● **TASK**: Repeat exactly, please, the lines that begin at the start of the listing and end at the line holding "split_and!; [apply selectedEmojis_NoDup|apply".

===== DATA SHOWN =====

(* ===== verification/Deal.v ===== *)
(** * Deal: the boards [initializeBoard] can deal

    [Board] shows what holds of every board dealt.  This file shows which
    boards are dealt: a board is the outcome of [newCards] for some draws
    of the two random sorts of [src/components/GameEngine.tsx] exactly when
    it is an arrangement of the pairs of [PAIRS_COUNT] distinct emojis of
    the pool, numbered in board order.  No arrangement is left out, and
    none has an emoji twice over. *)

From S2P Require Import Prelude Types Shuffle Board.

Implicit Types (d : Draws) (es l : list string) (cs : list Card).

(** A choice of emojis for a game. *)
Definition selection (es : list string) : Prop :=
  NoDup es ∧ es ⊆ EMOJI_POOL ∧ length es = PAIRS_COUNT.

#[export] Instance selection_dec es : Decision (selection es).
Proof. unfold selection. apply _. Defined.

(** A board of the pairs of [es]. *)
Definition boardOf (es : list string) (cs : list Card) : Prop :=
  ∃ l, l ≡ₚ es ++ es ∧ cs = imap newCard l.

Lemma selectedEmojis_selection d : selection (selectedEmojis d).
Proof.
  split_and!; [apply selectedEmojis_NoDup|apply selectedEmojis_pool|
               apply selectedEmojis_length].
Qed.

(** Every selection is chosen by some draws of the first sort. *)
Lemma selection_drawn es : selection es → ∃ picks,
  take PAIRS_COUNT (randomSort picks EMOJI_POOL) = es.
Proof.
  intros (Hnd & Hsub & Hlen).
  destruct (submseteq_Permutation es EMOJI_POOL) as [rest Hrest];
    [by apply NoDup_submseteq|].
  destruct (randomSort_complete EMOJI_POOL (es ++ rest)) as [picks Hpicks];
    [done|].
  exists picks. by rewrite Hpicks, <-Hlen, take_app_length.
Qed.

Lemma newCards_boardOf d : boardOf (selectedEmojis d) (newCards d).
Proof.
  exists (randomSort (draws2 d) (selectedEmojis d ++ selectedEmojis d)).
  split; [apply randomSort_Permutation|done].
Qed.

Lemma boardOf_dealt es cs :
  selection es → boardOf es cs → ∃ d, newCards d = cs.
Proof.
  intros [picks1 Hes]%selection_drawn (l & Hl & ->).
  destruct (randomSort_complete (es ++ es) l Hl) as [picks2 Hpicks].
  exists (mkDraws picks1 picks2). unfold newCards, selectedEmojis. simpl.
  by rewrite Hes, Hpicks.
Qed.

(** C20: the boards dealt are exactly the arrangements of the pairs of
    [PAIRS_COUNT] distinct emojis of the pool: every deal is one, and every
    one of them is dealt for some outcome of the two random sorts. *)
Theorem newCards_spec cs :
  (∃ d, newCards d = cs) ↔ ∃ es, selection es ∧ boardOf es cs.
Proof.
  split.
  - intros [d <-]. exists (selectedEmojis d).
    split; [apply selectedEmojis_selection|apply newCards_boardOf].
  - intros (es & Hes & Hcs). by apply (boardOf_dealt es).
Qed.

(** The first eight emojis of the pool, each next to its pair. *)
Example sideBySide_dealt :
  let es := take PAIRS_COUNT EMOJI_POOL in
  ∃ d, newCards d = imap newCard (es ≫= λ e, [e; e]).
Proof.
  intros es. apply (boardOf_dealt es);
    [apply (bool_decide_unpack _); by vm_compute|].
  eexists. split; [|done]. apply (bool_decide_unpack _). by vm_compute.
Qed.
(* ===== verification/Grid.v ===== *)
(** * Grid: what [GameEngine] renders

    The return statement of [src/components/GameEngine.tsx]: nothing on the
    start screen, else the grid with one element per card.  The element of a
    card carries the card as its click handler ([handleCardClick(card)]),
    the card's id as its key, and the card's two flags as classes: a
    matched card fades out and stops receiving pointer events, a card that
    is face up is rotated.  Class names are the source's.

    The markup is read back: [readCard] recovers the card from its element,
    so the grid shows the state of the board and nothing else, and
    [Engine.renderGrid], the summary of the grid, is what is read off the
    markup ([renderGrid_read]). *)

From S2P Require Import Prelude Types Markup Shuffle Board Engine.

#[local] Open Scope string_scope.

(** ** The markup *)

(** The element of one card. *)
Definition cardElem (card : Card) : Node Card :=
  Elem "div"
    [Key (id card);
     OnClick card;
     ClassName
       ("relative w-full h-full cursor-pointer perspective-1000 group "
        +:+ (if isMatched card
             then "opacity-0 pointer-events-none transition-opacity duration-700 delay-500"
             else ""))]
    [Elem "div"
       [ClassName
          ("w-full h-full relative transform-style-3d transition-transform duration-500 shadow-sm rounded-xl "
           +:+ (if isFlipped card then "rotate-y-180" else ""))]
       [Elem "div"
          [ClassName "absolute inset-0 w-full h-full backface-hidden bg-gradient-to-br from-indigo-500 to-purple-600 rounded-xl shadow-lg border-2 border-white/20 flex items-center justify-center"]
          [Elem "span" [ClassName "text-2xl opacity-50"] [Text "âœ¨"]];
        Elem "div"
          [ClassName "absolute inset-0 w-full h-full backface-hidden rotate-y-180 bg-white rounded-xl shadow-lg border-4 border-indigo-200 flex items-center justify-center"]
          [Elem "span" [ClassName "text-4xl md:text-5xl select-none transform transition-transform animate-pop-in"] [Text (emoji card)]]]].

(** [`repeat(${GRID_SIZE}, minmax(0, 1fr))`] *)
Definition gridTemplate : string :=
  "repeat(" +:+ pretty GRID_SIZE +:+ ", minmax(0, 1fr))".

Section grid.
Context {P : Type} `{!GameEngineProps P}.

(** What the component returns. *)
Definition renderGameEngine (r : Engine * P) : option (Node Card) :=
  if bool_decide (gameState r.2 = START) && bool_decide (length (cards r.1) = 0)
  then None
  else
    Some
      (Elem "div" [ClassName "w-full h-full flex items-center justify-center p-4"]
         [Elem "div"
            [ClassName "grid gap-3 w-full max-w-lg aspect-square";
             Style "gridTemplateColumns" gridTemplate;
             Style "gridTemplateRows" gridTemplate]
            (cardElem <$> cards r.1)]).

End grid.

(** ** Reading the markup *)

(** The element's [className] has the class. *)
Definition hasClass {H : Type} (c : string) (attrs : list (Attr H)) : bool :=
  bool_decide (c ∈ classes attrs).

(** What an element shows of its card: its key, whether it is rotated (the
    front face towards the player) and faded out, the emoji on its front
    face. *)
Definition readView (n : Node Card) : option CardView :=
  match n with
  | Elem _ attrs [Elem _ inner [_; Elem _ _ [Elem _ _ [Text front]]]] =>
      key ← keyOf attrs;
      Some (mkCardView key (hasClass "rotate-y-180" inner)
              (hasClass "opacity-0" attrs) front)
  | _ => None
  end.

(** The card that is shown so. *)
Definition cardOf (v : CardView) : Card :=
  mkCard (key v) (front v) (rotated v) (faded v).

Definition readCard (n : Node Card) : option Card := cardOf <$> readView n.

(** The classes of the faces of a card, back and front. *)
Definition faceClasses (n : Node Card) : list (list string) :=
  match n with
  | Elem _ _ [Elem _ _ faces] =>
      (λ face, match face with
               | Elem _ attrs _ => classes attrs
               | Text _ => []
               end) <$> faces
  | _ => []
  end.

(** The elements of the cards in a rendered grid. *)
Definition cardElems (n : Node Card) : list (Node Card) :=
  match n with
  | Elem _ _ [Elem _ _ elems] => elems
  | _ => []
  end.

Lemma readView_cardElem c : readView (cardElem c) = Some (cardView c).
Proof. destruct c as [i e [] []]; by vm_compute. Qed.

Lemma cardOf_cardView c : cardOf (cardView c) = c.
Proof. by destruct c. Qed.

Lemma readCard_cardElem c : readCard (cardElem c) = Some c.
Proof. unfold readCard. rewrite readView_cardElem. simpl. by rewrite cardOf_cardView. Qed.

(** The faces have the colours of [constants.ts], which the markup repeats
    instead of reading the constants. *)
Lemma faceClasses_colours c :
  ∃ back front, faceClasses (cardElem c) = [back; front]
    ∧ String.words CARD_BACK_COLOR ⊆ back
    ∧ String.words CARD_FRONT_COLOR ⊆ front.
Proof.
  do 2 eexists. split; [reflexivity|].
  split; apply (bool_decide_unpack _); by vm_compute.
Qed.

(** A click reaches the handler of a card unless the card is matched. *)
Lemma offered_cardElem c :
  offered true (cardElem c) = if isMatched c then [] else [c].
Proof. destruct c as [i e [] []]; by vm_compute. Qed.

Lemma hit_cardElem c : hit true (cardElem c) = negb (isMatched c).
Proof. destruct c as [i e [] []]; by vm_compute. Qed.

Lemma texts_cardElem c : texts (cardElem c) = ["âœ¨"; emoji c].
Proof. done. Qed.

Lemma keys_cardElem cs : keys (cardElem <$> cs) = id <$> cs.
Proof. induction cs as [|c cs IH]; [done|]. cbn. by f_equal. Qed.

Lemma offered_cardElems cs :
  flat_map (offered true) (cardElem <$> cs)
  = filter (λ c, isMatched c = false) cs.
Proof.
  induction cs as [|c cs IH]; [done|].
  rewrite fmap_cons, filter_cons. cbn [flat_map]. rewrite offered_cardElem, IH.
  destruct (isMatched c); case_decide; done.
Qed.

Section grid_spec.
Context {P : Type} `{!GameEngineProps P}.
Implicit Types (r : Engine * P).

(** The grid is there exactly when [renderGrid] says so. *)
Lemma renderGameEngine_None r :
  renderGameEngine r = None ↔ renderGrid r = None.
Proof. unfold renderGameEngine, renderGrid. by case_match. Qed.

(** The cards can be read back from the grid, in their order. *)
Lemma renderGameEngine_cards r n :
  renderGameEngine r = Some n → mapM readCard (cardElems n) = Some (cards r.1).
Proof.
  unfold renderGameEngine. case_match; [done|]. intros [= <-]. cbn [cardElems].
  apply mapM_Some. apply Forall2_fmap_l, Forall_Forall2_diag, Forall_forall.
  intros c _. apply readCard_cardElem.
Qed.

(** [renderGrid] is what is read off the markup. *)
Lemma renderGrid_read r :
  renderGrid r = renderGameEngine r ≫= λ n, mapM readView (cardElems n).
Proof.
  unfold renderGameEngine, renderGrid. case_match; [done|]. symmetry.
  cbn [mbind option_bind cardElems]. apply mapM_Some.
  rewrite Forall2_fmap. apply Forall_Forall2_diag, Forall_forall.
  intros c _. apply readView_cardElem.
Qed.

(** The clicks the grid offers: the cards that are not matched. *)
Lemma renderGameEngine_offered r n :
  renderGameEngine r = Some n →
  offered true n = filter (λ c, isMatched c = false) (cards r.1).
Proof.
  unfold renderGameEngine. case_match; [done|]. intros [= <-].
  change (flat_map (offered true) (cardElem <$> cards r.1) ++ []
          = filter (λ c, isMatched c = false) (cards r.1))%list.
  by rewrite app_nil_r, offered_cardElems.
Qed.

(** The keys of the card elements are distinct, as React asks of the
    children of a list. *)
Lemma renderGameEngine_keys r n :
  engine_inv r.1 → renderGameEngine r = Some n → NoDup (keys (cardElems n)).
Proof.
  intros ((Hids & _) & _). unfold renderGameEngine. case_match; [done|].
  intros [= <-]. cbn [cardElems]. by rewrite keys_cardElem.
Qed.

(** C24: the grid shows the board: from the elements of the grid (the key,
    the emoji on the front face, the class that turns a card and the class
    that fades it out) the cards of the state are read back, each with its
    id, its emoji and its two flags. *)
Theorem grid_reads_back r n :
  renderGameEngine r = Some n → mapM readCard (cardElems n) = Some (cards r.1).
Proof. apply renderGameEngine_cards. Qed.

End grid_spec.

Lemma grid_reads_back_witness :
  let r := (mkEngine (newCards (mkDraws [] [])) [] false [],
            (PLAYING, mkStats (Num 0) (Num 9999) (Num 0))) in
  ∃ n, renderGameEngine r = Some n
       ∧ mapM readCard (cardElems n) = Some (cards r.1).
Proof.
  intros r. eexists. split; [reflexivity|].
  by apply (grid_reads_back r).
Defined.
(* ===== verification/App.v ===== *)
(** * App: the session of [src/App.tsx]

    [App] owns the phase ([gameState]) and the statistics ([stats]).  Beside
    these two React states the model keeps the two browser resources the
    component uses: whether its one-second interval is running, and the
    stored best score.  The operations are the interval's callback ([tick]),
    the two effects ([timerEffect], [highScoreEffect]) with the dependencies
    React compares to decide whether to run them, and [resetGame].  [App]
    implements the props the engine and the overlay are written against. *)

From S2P Require Import Prelude Types Storage Engine GameUI.

#[local] Open Scope upd_scope.

Record App := mkApp {
  app_gameState : GameState;
  app_stats : GameStats;
  interval : bool;
  localStorage : LocalStorage;
}.

#[export] Instance App_eq_dec : EqDecision App.
Proof. solve_decision. Defined.

(** The state of a freshly mounted [App], given what the browser stored. *)
Definition initialApp (store : LocalStorage) : App :=
  mkApp START (mkStats (Num 0) (loadBestMoves store) (Num 0)) false store.

(** ** Setters *)

Definition app_setGameState (g : GameState) : Upd App :=
  λ a, mkApp g (app_stats a) (interval a) (localStorage a).

Definition setStats (f : GameStats → GameStats) : Upd App :=
  λ a, mkApp (app_gameState a) (f (app_stats a)) (interval a) (localStorage a).

Definition setInterval : Upd App :=
  λ a, mkApp (app_gameState a) (app_stats a) true (localStorage a).

Definition clearInterval : Upd App :=
  λ a, mkApp (app_gameState a) (app_stats a) false (localStorage a).

Definition localStorage_setItem (v : string) : Upd App :=
  λ a, mkApp (app_gameState a) (app_stats a) (interval a)
         (setItem v (localStorage a)).

(** The props handed to [GameEngine]. *)
#[export, refine] Instance App_props : GameEngineProps App := {
  gameState := app_gameState;
  setGameState := app_setGameState;
  stats := app_stats;
  updateStats := setStats;
}.
Proof. all: done. Defined.

(** ** Timer *)

(** The interval's callback. *)
Definition tick : Upd App :=
  setStats (λ prev, set_timer (num_add (timer prev) (Num 1)) prev).

(** The effect "Timer Logic": the cleanup of its previous run, then its
    body. *)
Definition timerEffect (r : App) : Upd App :=
  clearInterval ;;
  when (bool_decide (app_gameState r = PLAYING)) setInterval.

Definition timerDeps (r : App) : GameState := app_gameState r.

(** ** Best score *)

(** The effect "Handle Game Over High Score". *)
Definition highScoreEffect (r : App) : Upd App :=
  if bool_decide (app_gameState r = GAME_OVER) then
    if num_lt (moves (app_stats r)) (bestMoves (app_stats r)) then
      localStorage_setItem (toString (moves (app_stats r))) ;;
      setStats (λ prev, set_bestMoves (moves (app_stats r)) prev)
    else skip
  else skip.

Definition highScoreDeps (r : App) : GameState * number * number :=
  (app_gameState r, moves (app_stats r), bestMoves (app_stats r)).

(** ** Reset *)

Definition resetGame : Upd App :=
  setStats (λ prev, set_timer (Num 0) (set_moves (Num 0) prev)) ;;
  app_setGameState START.

(** The props handed to [GameUI]. *)
#[export] Instance App_ui : GameUIProps App := {
  ui_gameState := app_gameState;
  ui_setGameState := app_setGameState;
  ui_stats := app_stats;
  ui_resetGame := resetGame;
}.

=====

● **SOLUTION BELOW**:
(* ===== verification/Deal.v ===== *)
(** * Deal: the boards [initializeBoard] can deal

    [Board] shows what holds of every board dealt.  This file shows which
    boards are dealt: a board is the outcome of [newCards] for some draws
    of the two random sorts of [src/components/GameEngine.tsx] exactly when
    it is an arrangement of the pairs of [PAIRS_COUNT] distinct emojis of
    the pool, numbered in board order.  No arrangement is left out, and
    none has an emoji twice over. *)

From S2P Require Import Prelude Types Shuffle Board.

Implicit Types (d : Draws) (es l : list string) (cs : list Card).

(** A choice of emojis for a game. *)
Definition selection (es : list string) : Prop :=
  NoDup es ∧ es ⊆ EMOJI_POOL ∧ length es = PAIRS_COUNT.

#[export] Instance selection_dec es : Decision (selection es).
Proof. unfold selection. apply _. Defined.

(** A board of the pairs of [es]. *)
Definition boardOf (es : list string) (cs : list Card) : Prop :=
  ∃ l, l ≡ₚ es ++ es ∧ cs = imap newCard l.

Lemma selectedEmojis_selection d : selection (selectedEmojis d).
Proof.
  split_and!; [apply selectedEmojis_NoDup|apply selectedEmojis_pool|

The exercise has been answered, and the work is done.